Reproduce the entries. Each one must match the original exactly.

====

(** * Card authorization engine: shallow embedding and verified properties

    The development follows the TypeScript sources:
    - [DataSecurityService] (PAN validation, masking, envelope encryption,
      recursive sanitization),
    - [RuleEngineService] (condition evaluator, fuzzy merchant matching,
      card rules, behavioural anomaly checks),
    - [BankingService] (two-account fund transfer inside a unit of work,
      balance and status lookups),
    - [EnrichmentService] (merchant name cleaning, category lookup and
      defaults of the enriched record),
    - [AuthorizationService] (the authorization flow: account validation,
      handling of card data, rule decisions, fund sweep, fail-safe).

    Modelling conventions, used throughout:
    - JavaScript strings are byte strings ([string]); case folding and the
      character classes of the regular expressions are the ASCII ones.
    - JavaScript numbers are exact rationals ([Q]); IEEE-754 rounding is not
      modelled.  [Math.sqrt] and the numeric coercion of non-numbers are
      entries of the environment record [Env].
    - A thrown exception is the [Throw] constructor of [result]; [try/catch]
      is a [match] on it.
    - Wall-clock readings ([Date.now], [evaluationTimeMs]) and logging are
      left out. *)

From Stdlib Require Import List String Ascii ZArith QArith Bool Lia Lqa.
From Stdlib Require Import Qround Permutation Sorted DecimalString.
From Stdlib Require Strings.Byte.
From stdpp Require Import gmap strings.
Import ListNotations.
Open Scope string_scope.
Open Scope list_scope.

(** ** JavaScript values, exceptions and string helpers *)

Module Js.

Inductive exn : Type :=
| TypeError (msg : string)
| Error (msg : string).

Inductive result (A : Type) : Type :=
| Ok (a : A)
| Throw (e : exn).
Arguments Ok {A} a.
Arguments Throw {A} e.

Definition bind {A B : Type} (m : result A) (k : A -> result B) : result B :=
  match m with
  | Ok a => k a
  | Throw e => Throw e
  end.

(** [try { body } catch (e) { handler e }] *)
Definition try_catch {A : Type} (body : result A) (handler : exn -> result A)
  : result A :=
  match body with
  | Ok a => Ok a
  | Throw e => handler e
  end.

(** [try { body } catch { fallback }] when both branches produce a value *)
Definition try_or {A : Type} (body : result A) (fallback : A) : A :=
  match body with
  | Ok a => a
  | Throw _ => fallback
  end.

(** JSON-shaped values.  An object is the list of its own enumerable
    properties in iteration order. *)
#[local] Unset Elimination Schemes.
Inductive value : Type :=
| VNull
| VBool (b : bool)
| VNum (q : Q)
| VStr (s : string)
| VArr (items : list value)
| VObj (fields : list (string * value)).
#[local] Set Elimination Schemes.

(** Truthiness ([!v], [a && b], [a || b]). *)
Definition truthy (v : value) : bool :=
  match v with
  | VNull => false
  | VBool b => b
  | VNum q => negb (Qeq_bool q 0)
  | VStr s => negb (s =? "")%string
  | VArr _ | VObj _ => true
  end.

Definition truthyStr (s : option string) : bool :=
  match s with
  | Some s => negb (s =? "")%string
  | None => false
  end.

Definition truthyNum (n : option Z) : bool :=
  match n with
  | Some n => negb (n =? 0)%Z
  | None => false
  end.

(** [typeof v === 'object' && v !== null] *)
Definition isNonNullObject (v : value) : bool :=
  match v with
  | VArr _ | VObj _ => true
  | _ => false
  end.

Fixpoint lookupField (k : string) (fields : list (string * value))
  : option value :=
  match fields with
  | [] => None
  | (k', v) :: rest => if (k' =? k)%string then Some v else lookupField k rest
  end.

(** Property read [v.k] for the property names used by the rule engine;
    [None] is [undefined]. *)
Definition getProp (v : value) (k : string) : option value :=
  match v with
  | VObj fields => lookupField k fields
  | _ => None
  end.

Definition truthyProp (o : option value) : bool :=
  match o with
  | Some v => truthy v
  | None => false
  end.

(** Decimal rendering of an array index, as a property key. *)
Definition indexKey (i : nat) : string :=
  NilEmpty.string_of_uint (Nat.to_uint i).

Section Indexed.
Context {A B : Type} (f : nat -> A -> B).

Fixpoint mapi_from (i : nat) (l : list A) : list B :=
  match l with
  | [] => []
  | x :: rest => f i x :: mapi_from (S i) rest
  end.

End Indexed.

(** Own enumerable properties of an array, as spread into an object
    ([{...arr}]) or listed by [Object.entries]. *)
Definition arrayEntries (items : list value) : list (string * value) :=
  mapi_from (fun i v => (indexKey i, v)) 0 items.

(** ASCII character classes of the regular expressions. *)
Definition isDigit (c : ascii) : bool :=
  (48 <=? nat_of_ascii c)%nat && (nat_of_ascii c <=? 57)%nat.

Definition isUpper (c : ascii) : bool :=
  (65 <=? nat_of_ascii c)%nat && (nat_of_ascii c <=? 90)%nat.

Definition isLower (c : ascii) : bool :=
  (97 <=? nat_of_ascii c)%nat && (nat_of_ascii c <=? 122)%nat.

Definition isLetter (c : ascii) : bool := isUpper c || isLower c.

====

◆ **Solution**
(** * Card authorization engine: shallow embedding and verified properties

    The development follows the TypeScript sources:
    - [DataSecurityService] (PAN validation, masking, envelope encryption,
      recursive sanitization),
    - [RuleEngineService] (condition evaluator, fuzzy merchant matching,
      card rules, behavioural anomaly checks),
    - [BankingService] (two-account fund transfer inside a unit of work,
      balance and status lookups),
    - [EnrichmentService] (merchant name cleaning, category lookup and
      defaults of the enriched record),
    - [AuthorizationService] (the authorization flow: account validation,
      handling of card data, rule decisions, fund sweep, fail-safe).

    Modelling conventions, used throughout:
    - JavaScript strings are byte strings ([string]); case folding and the
      character classes of the regular expressions are the ASCII ones.
    - JavaScript numbers are exact rationals ([Q]); IEEE-754 rounding is not
      modelled.  [Math.sqrt] and the numeric coercion of non-numbers are
      entries of the environment record [Env].
    - A thrown exception is the [Throw] constructor of [result]; [try/catch]
      is a [match] on it.
    - Wall-clock readings ([Date.now], [evaluationTimeMs]) and logging are
      left out. *)

From Stdlib Require Import List String Ascii ZArith QArith Bool Lia Lqa.
From Stdlib Require Import Qround Permutation Sorted DecimalString.
From Stdlib Require Strings.Byte.
From stdpp Require Import gmap strings.
Import ListNotations.
Open Scope string_scope.
Open Scope list_scope.

(** ** JavaScript values, exceptions and string helpers *)

Module Js.

Inductive exn : Type :=
| TypeError (msg : string)
| Error (msg : string).

Inductive result (A : Type) : Type :=
| Ok (a : A)
| Throw (e : exn).
Arguments Ok {A} a.
Arguments Throw {A} e.

Definition bind {A B : Type} (m : result A) (k : A -> result B) : result B :=
  match m with
  | Ok a => k a
  | Throw e => Throw e
  end.

(** [try { body } catch (e) { handler e }] *)
Definition try_catch {A : Type} (body : result A) (handler : exn -> result A)
  : result A :=
  match body with
  | Ok a => Ok a
  | Throw e => handler e
  end.

(** [try { body } catch { fallback }] when both branches produce a value *)
Definition try_or {A : Type} (body : result A) (fallback : A) : A :=
  match body with
  | Ok a => a
  | Throw _ => fallback
  end.

(** JSON-shaped values.  An object is the list of its own enumerable
    properties in iteration order. *)
#[local] Unset Elimination Schemes.
Inductive value : Type :=
| VNull
| VBool (b : bool)
| VNum (q : Q)
| VStr (s : string)
| VArr (items : list value)
| VObj (fields : list (string * value)).
#[local] Set Elimination Schemes.

(** Truthiness ([!v], [a && b], [a || b]). *)
Definition truthy (v : value) : bool :=
  match v with
  | VNull => false
  | VBool b => b
  | VNum q => negb (Qeq_bool q 0)
  | VStr s => negb (s =? "")%string
  | VArr _ | VObj _ => true
  end.

Definition truthyStr (s : option string) : bool :=
  match s with
  | Some s => negb (s =? "")%string
  | None => false
  end.

Definition truthyNum (n : option Z) : bool :=
  match n with
  | Some n => negb (n =? 0)%Z
  | None => false
  end.

(** [typeof v === 'object' && v !== null] *)
Definition isNonNullObject (v : value) : bool :=
  match v with
  | VArr _ | VObj _ => true
  | _ => false
  end.

Fixpoint lookupField (k : string) (fields : list (string * value))
  : option value :=
  match fields with
  | [] => None
  | (k', v) :: rest => if (k' =? k)%string then Some v else lookupField k rest
  end.

(** Property read [v.k] for the property names used by the rule engine;
    [None] is [undefined]. *)
Definition getProp (v : value) (k : string) : option value :=
  match v with
  | VObj fields => lookupField k fields
  | _ => None
  end.

Definition truthyProp (o : option value) : bool :=
  match o with
  | Some v => truthy v
  | None => false
  end.

(** Decimal rendering of an array index, as a property key. *)
Definition indexKey (i : nat) : string :=
  NilEmpty.string_of_uint (Nat.to_uint i).

Section Indexed.
Context {A B : Type} (f : nat -> A -> B).

Fixpoint mapi_from (i : nat) (l : list A) : list B :=
  match l with
  | [] => []
  | x :: rest => f i x :: mapi_from (S i) rest
  end.

End Indexed.

(** Own enumerable properties of an array, as spread into an object
    ([{...arr}]) or listed by [Object.entries]. *)
Definition arrayEntries (items : list value) : list (string * value) :=
  mapi_from (fun i v => (indexKey i, v)) 0 items.

(** ASCII character classes of the regular expressions. *)
Definition isDigit (c : ascii) : bool :=
  (48 <=? nat_of_ascii c)%nat && (nat_of_ascii c <=? 57)%nat.

Definition isUpper (c : ascii) : bool :=
  (65 <=? nat_of_ascii c)%nat && (nat_of_ascii c <=? 90)%nat.

Definition isLower (c : ascii) : bool :=
  (97 <=? nat_of_ascii c)%nat && (nat_of_ascii c <=? 122)%nat.

Definition isLetter (c : ascii) : bool := isUpper c || isLower c.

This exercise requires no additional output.